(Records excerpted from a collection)
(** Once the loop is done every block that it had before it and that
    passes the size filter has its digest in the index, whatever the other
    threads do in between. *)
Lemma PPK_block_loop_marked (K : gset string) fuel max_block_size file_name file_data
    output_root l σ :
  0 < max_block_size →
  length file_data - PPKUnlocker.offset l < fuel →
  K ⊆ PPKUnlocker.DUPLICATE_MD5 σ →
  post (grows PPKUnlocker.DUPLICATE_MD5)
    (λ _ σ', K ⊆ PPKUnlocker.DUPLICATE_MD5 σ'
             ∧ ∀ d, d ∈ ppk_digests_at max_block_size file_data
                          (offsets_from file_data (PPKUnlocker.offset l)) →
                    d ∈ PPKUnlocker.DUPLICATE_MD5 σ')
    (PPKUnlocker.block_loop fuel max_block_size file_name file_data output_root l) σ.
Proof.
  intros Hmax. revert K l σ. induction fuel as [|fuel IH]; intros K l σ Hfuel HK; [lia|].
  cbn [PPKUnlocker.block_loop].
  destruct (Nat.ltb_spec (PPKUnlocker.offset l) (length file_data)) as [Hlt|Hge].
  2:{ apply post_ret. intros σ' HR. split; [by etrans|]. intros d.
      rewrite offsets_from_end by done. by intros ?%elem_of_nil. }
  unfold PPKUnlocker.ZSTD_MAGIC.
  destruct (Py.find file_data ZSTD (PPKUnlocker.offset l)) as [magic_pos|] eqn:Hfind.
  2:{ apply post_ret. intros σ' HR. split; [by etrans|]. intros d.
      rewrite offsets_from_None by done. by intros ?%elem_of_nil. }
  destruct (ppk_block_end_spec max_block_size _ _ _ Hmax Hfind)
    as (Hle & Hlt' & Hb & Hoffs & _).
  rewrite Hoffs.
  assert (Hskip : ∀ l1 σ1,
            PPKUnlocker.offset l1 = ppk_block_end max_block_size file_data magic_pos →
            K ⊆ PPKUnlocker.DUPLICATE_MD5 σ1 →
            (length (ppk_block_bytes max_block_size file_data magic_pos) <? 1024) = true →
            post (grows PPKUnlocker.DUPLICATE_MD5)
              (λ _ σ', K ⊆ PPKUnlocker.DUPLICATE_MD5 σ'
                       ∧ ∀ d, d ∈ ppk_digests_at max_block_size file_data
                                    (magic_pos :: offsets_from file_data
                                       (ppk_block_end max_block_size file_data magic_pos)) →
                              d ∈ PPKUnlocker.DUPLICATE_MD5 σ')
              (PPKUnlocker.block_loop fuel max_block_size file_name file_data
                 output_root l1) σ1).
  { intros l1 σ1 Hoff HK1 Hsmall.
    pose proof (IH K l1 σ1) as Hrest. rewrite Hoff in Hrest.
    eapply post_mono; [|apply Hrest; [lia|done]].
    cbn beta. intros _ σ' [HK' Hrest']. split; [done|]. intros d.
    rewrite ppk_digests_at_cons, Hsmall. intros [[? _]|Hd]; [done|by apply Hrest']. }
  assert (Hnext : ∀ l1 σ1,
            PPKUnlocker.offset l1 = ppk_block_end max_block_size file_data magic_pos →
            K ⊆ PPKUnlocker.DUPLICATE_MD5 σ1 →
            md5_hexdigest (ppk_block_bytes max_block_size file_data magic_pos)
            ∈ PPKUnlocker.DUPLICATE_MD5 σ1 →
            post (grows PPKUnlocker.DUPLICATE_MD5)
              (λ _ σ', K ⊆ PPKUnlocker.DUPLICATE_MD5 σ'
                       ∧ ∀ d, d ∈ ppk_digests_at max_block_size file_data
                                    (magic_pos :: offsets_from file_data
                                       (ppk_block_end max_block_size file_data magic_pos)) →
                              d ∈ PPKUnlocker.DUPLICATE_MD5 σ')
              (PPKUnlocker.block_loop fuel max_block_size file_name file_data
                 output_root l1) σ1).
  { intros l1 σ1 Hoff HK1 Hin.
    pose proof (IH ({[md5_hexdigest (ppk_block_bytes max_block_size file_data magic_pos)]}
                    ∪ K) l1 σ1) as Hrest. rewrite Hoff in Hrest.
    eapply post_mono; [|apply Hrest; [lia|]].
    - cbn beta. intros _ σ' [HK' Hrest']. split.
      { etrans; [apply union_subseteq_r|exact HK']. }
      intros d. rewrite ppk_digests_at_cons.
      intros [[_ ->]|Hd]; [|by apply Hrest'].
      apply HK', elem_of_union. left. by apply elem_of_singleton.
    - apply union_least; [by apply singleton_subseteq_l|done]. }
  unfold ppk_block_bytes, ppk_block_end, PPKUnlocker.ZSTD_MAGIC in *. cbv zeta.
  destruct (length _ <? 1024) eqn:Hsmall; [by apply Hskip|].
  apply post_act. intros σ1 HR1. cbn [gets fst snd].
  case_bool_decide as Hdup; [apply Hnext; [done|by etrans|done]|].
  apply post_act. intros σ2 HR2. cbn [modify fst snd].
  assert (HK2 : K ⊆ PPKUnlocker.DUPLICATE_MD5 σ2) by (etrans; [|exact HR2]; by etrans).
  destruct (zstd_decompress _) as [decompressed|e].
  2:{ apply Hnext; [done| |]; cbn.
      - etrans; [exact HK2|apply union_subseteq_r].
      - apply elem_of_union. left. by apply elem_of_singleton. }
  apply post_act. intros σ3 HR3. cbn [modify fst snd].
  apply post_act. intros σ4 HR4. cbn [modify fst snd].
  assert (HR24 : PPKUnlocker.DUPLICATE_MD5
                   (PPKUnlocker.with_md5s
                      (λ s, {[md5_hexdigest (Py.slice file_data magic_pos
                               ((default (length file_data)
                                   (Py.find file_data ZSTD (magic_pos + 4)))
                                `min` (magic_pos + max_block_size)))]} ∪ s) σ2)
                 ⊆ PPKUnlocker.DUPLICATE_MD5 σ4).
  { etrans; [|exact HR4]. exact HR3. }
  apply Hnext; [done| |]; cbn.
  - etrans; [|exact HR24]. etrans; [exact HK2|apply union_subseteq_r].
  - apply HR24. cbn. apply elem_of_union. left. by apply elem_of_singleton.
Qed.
==
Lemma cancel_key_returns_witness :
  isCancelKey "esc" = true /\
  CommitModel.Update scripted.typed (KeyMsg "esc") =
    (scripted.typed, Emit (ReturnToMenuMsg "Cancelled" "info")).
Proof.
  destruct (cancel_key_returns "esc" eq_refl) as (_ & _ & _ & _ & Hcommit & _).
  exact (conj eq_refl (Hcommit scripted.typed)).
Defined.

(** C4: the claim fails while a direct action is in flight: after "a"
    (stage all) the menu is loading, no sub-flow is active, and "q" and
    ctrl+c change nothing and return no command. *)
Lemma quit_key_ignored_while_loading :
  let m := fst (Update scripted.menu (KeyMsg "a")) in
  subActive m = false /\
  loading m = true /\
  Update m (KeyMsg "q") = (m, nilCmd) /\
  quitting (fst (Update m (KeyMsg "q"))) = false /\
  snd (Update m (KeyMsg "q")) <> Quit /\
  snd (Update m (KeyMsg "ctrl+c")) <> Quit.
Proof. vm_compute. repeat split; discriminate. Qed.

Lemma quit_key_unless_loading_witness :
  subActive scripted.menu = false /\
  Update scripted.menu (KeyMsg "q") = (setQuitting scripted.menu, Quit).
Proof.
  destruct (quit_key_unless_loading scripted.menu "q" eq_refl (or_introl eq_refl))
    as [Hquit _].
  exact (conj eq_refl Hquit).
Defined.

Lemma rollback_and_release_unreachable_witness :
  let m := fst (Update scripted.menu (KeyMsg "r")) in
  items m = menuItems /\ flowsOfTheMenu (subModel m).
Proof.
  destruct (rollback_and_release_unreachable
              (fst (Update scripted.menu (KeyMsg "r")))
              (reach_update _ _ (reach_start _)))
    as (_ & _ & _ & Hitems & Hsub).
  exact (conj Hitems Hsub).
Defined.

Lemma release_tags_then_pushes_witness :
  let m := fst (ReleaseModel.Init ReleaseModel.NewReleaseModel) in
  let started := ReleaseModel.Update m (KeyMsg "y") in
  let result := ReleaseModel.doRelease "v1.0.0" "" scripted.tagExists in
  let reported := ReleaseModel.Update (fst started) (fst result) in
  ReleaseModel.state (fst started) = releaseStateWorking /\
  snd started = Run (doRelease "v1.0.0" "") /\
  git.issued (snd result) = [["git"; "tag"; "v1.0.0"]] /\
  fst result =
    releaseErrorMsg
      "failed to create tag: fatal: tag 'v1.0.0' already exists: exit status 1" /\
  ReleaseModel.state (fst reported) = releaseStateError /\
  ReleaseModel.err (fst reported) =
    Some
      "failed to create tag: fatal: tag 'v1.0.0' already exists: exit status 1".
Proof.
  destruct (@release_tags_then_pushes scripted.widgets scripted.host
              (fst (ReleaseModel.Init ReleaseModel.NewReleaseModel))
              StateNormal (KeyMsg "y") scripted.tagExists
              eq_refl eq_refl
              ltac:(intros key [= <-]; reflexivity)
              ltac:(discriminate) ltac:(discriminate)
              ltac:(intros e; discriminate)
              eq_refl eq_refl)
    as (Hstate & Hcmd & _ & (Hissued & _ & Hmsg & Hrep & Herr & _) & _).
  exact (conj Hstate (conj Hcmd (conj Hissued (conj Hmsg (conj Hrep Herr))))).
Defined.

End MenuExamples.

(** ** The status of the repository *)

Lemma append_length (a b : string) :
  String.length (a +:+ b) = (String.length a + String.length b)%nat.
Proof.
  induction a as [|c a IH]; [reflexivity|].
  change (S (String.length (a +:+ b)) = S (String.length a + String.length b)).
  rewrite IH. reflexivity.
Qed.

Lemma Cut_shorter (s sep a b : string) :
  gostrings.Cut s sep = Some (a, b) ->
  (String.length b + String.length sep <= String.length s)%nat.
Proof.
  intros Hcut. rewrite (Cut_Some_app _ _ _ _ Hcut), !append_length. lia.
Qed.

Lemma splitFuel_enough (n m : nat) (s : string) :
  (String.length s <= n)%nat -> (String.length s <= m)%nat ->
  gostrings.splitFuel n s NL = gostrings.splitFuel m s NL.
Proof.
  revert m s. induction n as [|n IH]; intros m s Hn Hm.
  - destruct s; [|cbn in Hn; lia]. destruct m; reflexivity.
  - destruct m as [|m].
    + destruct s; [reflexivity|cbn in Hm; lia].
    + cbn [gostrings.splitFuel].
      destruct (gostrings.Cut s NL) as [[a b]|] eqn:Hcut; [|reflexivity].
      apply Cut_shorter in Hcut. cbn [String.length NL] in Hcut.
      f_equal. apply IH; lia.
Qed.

→ Activity:
Look above for the line holding "K ⊆ PPKUnlocker.DUPLICATE_MD5 σ →". Print it and every line after it, exactly, through the line holding "destruct (Py.find file_data".

→ Answer to this problem:
  K ⊆ PPKUnlocker.DUPLICATE_MD5 σ →
  post (grows PPKUnlocker.DUPLICATE_MD5)
    (λ _ σ', K ⊆ PPKUnlocker.DUPLICATE_MD5 σ'
             ∧ ∀ d, d ∈ ppk_digests_at max_block_size file_data
                          (offsets_from file_data (PPKUnlocker.offset l)) →
                    d ∈ PPKUnlocker.DUPLICATE_MD5 σ')
    (PPKUnlocker.block_loop fuel max_block_size file_name file_data output_root l) σ.
Proof.
  intros Hmax. revert K l σ. induction fuel as [|fuel IH]; intros K l σ Hfuel HK; [lia|].
  cbn [PPKUnlocker.block_loop].
  destruct (Nat.ltb_spec (PPKUnlocker.offset l) (length file_data)) as [Hlt|Hge].
  2:{ apply post_ret. intros σ' HR. split; [by etrans|]. intros d.
      rewrite offsets_from_end by done. by intros ?%elem_of_nil. }
  unfold PPKUnlocker.ZSTD_MAGIC.
  destruct (Py.find file_data ZSTD (PPKUnlocker.offset l)) as [magic_pos|] eqn:Hfind.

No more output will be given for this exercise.